I have had the greatest pleasure to have been able to visit India on a number of occasions in recent times.
My current visit has allowed me to take in Nagpur and the opportunity to meet and speak with EQ4C. It was pleasing and refreshing change, and I mean that with all sincerity and the greatest respect.
My findings during my visits have been that academic achievement and excellence is the number one priority of educational institutes. Now I'm sure you will say "that's the whole point of educational institutes", and to a certain extent yes, I will agree with you. However it appears to be at the expense of any structured co-curricular activities which help to develop 'soft skills', or how academic achievement applies to the practical context of the workplace. After all, we all want to have a good education so we can get ourselves a decent job, but how do you then apply that knowledge in the workplace if you've had no practical training?
Let me give you an example. You gain a good degree in management, excellent, but what does that prove? Well, it proves that you have the knowledge to work in a managerial capacity, but a manager's role usually involves managing other people. So did your degree show you in a practical context how to manage other people, or just provide you with the knowledge of how to manage other people? Having the knowledge to do a task, and actually being able to do it are completely different.

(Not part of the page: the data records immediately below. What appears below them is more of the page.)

(* ===== verification/ClientKexSpec.v ===== *)
(** What the client's key exchange establishes: the signature check accepts only a
    signature of the exchange hash under the host key, and a completed exchange
    leaves a session id that the recorded host key signed, its fingerprint, and
    the derived keys ([Keys.kdf]); the exchange terminates and keeps the rest of the context. *)

From S2P Require Export ClientKex.

(** ** Specification *)

(** [h] carries a valid signature of the host key with public blob [blob]. *)
Definition host_signed `{NoxTLS} (blob h : list Z) : Prop :=
  (exists pk s rest,
     blob = str_field alg_ed25519 ++ str_field pk ++ rest /\
     length pk = 32%nat /\ length s = 64%nat /\ noxtls_ed25519_verify pk h s = true) \/
  (exists e n rest key s hash npre epre,
     blob = str_field alg_ssh_rsa ++ str_field e ++ str_field n ++ rest /\
     rsa_n key = npre ++ skip_zeros n /\ rsa_e key = epre ++ skip_zeros e /\
     key_bytes key <= 512 /\ noxtls_rsa_verify key h s hash = true).

(** The session id [sid] is the exchange hash of an exchange over the identification
    strings and KEXINIT payloads of [t] that produced [secret], and the host key
    signed it. *)
Definition verified_exchange `{NoxTLSLaws} (t : ssh_transport_t) (blob sid secret : list Z) : Prop :=
  host_signed blob sid /\
  exists priv pub_c pub_s,
    noxtls_x25519_shared_secret priv pub_s = (true, secret) /\
    sid = sha256 (transcript t blob pub_c pub_s secret).

(** The session the client believes in: the host key it recorded, with its
    fingerprint, signed the session id, which is the exchange hash of a transcript
    with that key and the Diffie-Hellman secret the keys are derived from. *)
Definition established `{NoxTLSLaws} (c : netnox_ssh_client_t) : Prop :=
  let t := transport c in
  server_host_key_ready c = true /\
  server_host_key_fingerprint c = sha256 (server_host_key_blob c) /\
  session_id_len t = 32 /\
  verified_exchange t (server_host_key_blob c) (session_id t) (shared_secret_raw t).

(** The six transport keys are the streams of the selectors A to F. *)
Definition keys_are (k : Z -> Z -> list Z) (t : ssh_transport_t) : Prop :=
  c2s_iv t = k 65 16 /\ s2c_iv t = k 66 16 /\ c2s_key t = k 67 16 /\ s2c_key t = k 68 16 /\
  c2s_mac_key t = k 69 32 /\ s2c_mac_key t = k 70 32.

(** An established session whose keys are the derived keys ([Keys.kdf]) of its session id and
    shared secret, and are in use. *)
Definition keyed `{NoxTLSLaws} (c : netnox_ssh_client_t) : Prop :=
  let t := transport c in
  established c /\ key_exchange_complete t = true /\
  exists mode, keys_are (kdf sha256 mode (shared_secret_raw t) (session_id t)) t.

(** Encryption is on only with keys of some exchange that a host key signed: also
    when a later exchange failed half way and replaced the session id. *)
Definition keys_ok `{NoxTLSLaws} (t : ssh_transport_t) : Prop :=
  key_exchange_complete t = true ->
  exists t0 blob sid secret mode,
    verified_exchange t0 blob sid secret /\ keys_are (kdf sha256 mode secret sid) t.

(** ** Facts: the signature check *)

Lemma mem_read_nonpos mem n : n <= 0 -> mem_read mem 0 n = Ok [].
Proof.
  intros H. rewrite mem_read_in_bounds by lia. unfold ztake.
  by replace (Z.to_nat n) with 0%nat by lia.
Qed.

Lemma trim_zeros_spec mem len v b : trim_zeros mem len = Ok v -> view_bytes v = Ok b ->
  exists full, mem_read mem 0 len = Ok full /\ b = skip_zeros full.
Proof.
  assert (Hnone : forall mem len, len <= 0 -> Ok (mkView mem len) = Ok v -> view_bytes v = Ok b ->
    exists full, mem_read mem 0 len = Ok full /\ b = skip_zeros full).
  { intros m l Hl [= <-] Hv. unfold view_bytes in Hv. simpl in Hv.
    rewrite mem_read_nonpos in Hv |- * by done. exists []. split; [done|]. by injection Hv. }
  revert len. induction mem as [|x mem IH]; intros len Ht Hv; cbn [trim_zeros] in Ht;
    destruct (Z.ltb_spec 0 len) as [Hlt|]; [done|by apply Hnone| |by apply Hnone].
  destruct (x =? 0) eqn:Ex.
  - destruct (IH (len - 1) Ht Hv) as (full & Hf & ->). exists (x :: full).
    simpl. rewrite Ex. split; [|done]. apply mem_read_ok in Hf as (-> & _ & Hle).
    rewrite mem_read_in_bounds by (simpl length; lia). f_equal. rewrite !zdrop_0.
    unfold ztake. by replace (Z.to_nat len) with (S (Z.to_nat (len - 1))) by lia.
  - injection Ht as <-. unfold view_bytes in Hv. simpl in Hv. exists b. split; [done|].
    apply mem_read_ok in Hv as (-> & _). rewrite zdrop_0. unfold ztake.
    replace (Z.to_nat len) with (S (Z.to_nat (len - 1))) by lia. simpl. by rewrite Ex.
Qed.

The UK education system is fairly well respected throughout the world. For a long time we have understood the value of vocational training and education and that it has a significant impact in the workplace. We have a system called National Vocational Qualifications or NVQs, and these are available at different levels across every single sector of industry. The standards are designed by industry experts and training establishments as they are the ones best placed to do so.
The essence of an NVQ is that they are broken down into different units and that each of these units has a number of tasks that you need to a) have the knowledge of why the task needs doing and, b) be able to put that knowledge into practice in the workplace. Assessment is then undertaken in the workplace to show that you can actually do the task and be classed as 'competent'.

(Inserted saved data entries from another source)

(* ===== verification/ClientSessionSpec.v ===== *)
(** What the client API guarantees: the invariant of the context over every sequence
    of calls, the requests it sends, what connect, authentication and the channel
    establish, and the data it delivers. *)

From S2P Require Export ClientKexSpec ClientSession.

(** ** Specification: the API invariant *)

(** A char array of [n] bytes whose last byte is NUL: [strlen] stays inside it. *)
Definition c_array (n : nat) (s : list Z) : Prop := length s = n /\ s !! (n - 1)%nat = Some 0.

Definition arrays_ok (c : netnox_ssh_client_t) : Prop :=
  c_array 65 (username c) /\ c_array 256 (host c) /\ c_array 129 (password c) /\
  c_array 256 (client_ident (transport c)) /\ c_array 256 (server_ident (transport c)) /\
  length (ed25519_private_key c) = 32%nat /\ length (ed25519_public_key c) = 32%nat.

(** The order of the phases: key exchange, authentication, channel. *)
Definition kex_up (t : ssh_transport_t) : Prop :=
  connected t = true /\ kexinit_exchanged t = true /\ key_exchange_complete t = true.
Definition flags_ok (t : ssh_transport_t) : Prop :=
  (userauth_service_ready t = true -> kex_up t) /\
  (authenticated t = true -> kex_up t) /\
  (connection_service_ready t = true -> authenticated t = true) /\
  (channel_open t = true -> authenticated t = true).

Definition api_inv `{NoxTLSLaws} (c : netnox_ssh_client_t) : Prop :=
  client_wf c /\ arrays_ok c /\ flags_ok (transport c).

(** What the caller configured. *)
Definition config_part (c : netnox_ssh_client_t) :=
  (send_cb_set c, recv_cb_set c, username c, host c, password c, ed25519_private_key c,
   ed25519_public_key c, has_ed25519_key c, port c, client_ident (transport c)).
Definition same_config (c c' : netnox_ssh_client_t) : Prop := config_part c' = config_part c.

Lemma same_config_refl c : same_config c c.
Proof. done. Qed.
Lemma same_config_trans c1 c2 c3 : same_config c1 c2 -> same_config c2 c3 -> same_config c1 c3.
Proof. unfold same_config. congruence. Qed.
Definition session_logic `{NoxTLSLaws} : logic netnox_ssh_client_t :=
  mkLogic api_inv same_config same_config_refl same_config_trans.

So what are the benefits for students undertaking vocational qualifications as opposed to degrees? Well, try and look at this from an employer's perspective. Who are they likely to engage, someone who has the knowledge to do a task, or someone who can actually show that they can do the task? Obviously it depends upon the job itself, but if you could show that you are able to do a job rather than just have the knowledge, then potentially there is more chance of you being engaged.
So how does this apply to students? Should they choose a vocational training program rather than a degree program? Absolutely not! Where I am coming from is that you should do both. If you have the academic ability to go to university and gain a degree then you must go for that. However what you should be considering is that at the same time you should perhaps be taking a vocational training program which will actually compliment and link in to your degree studies.
That's why my meetings and discussions with EQ4C were a delightful, refreshing change as it was clearly apparent that they fully understood the value of vocational training programs and the 'Learning Cycle' (training needs analysis to identity skills gaps – training to address the needs – assessment in the workplace – review), and the benefits they can bring to students.
I very much look forward to working with EQ4C and supporting their endeavours and would welcome any comments people may have.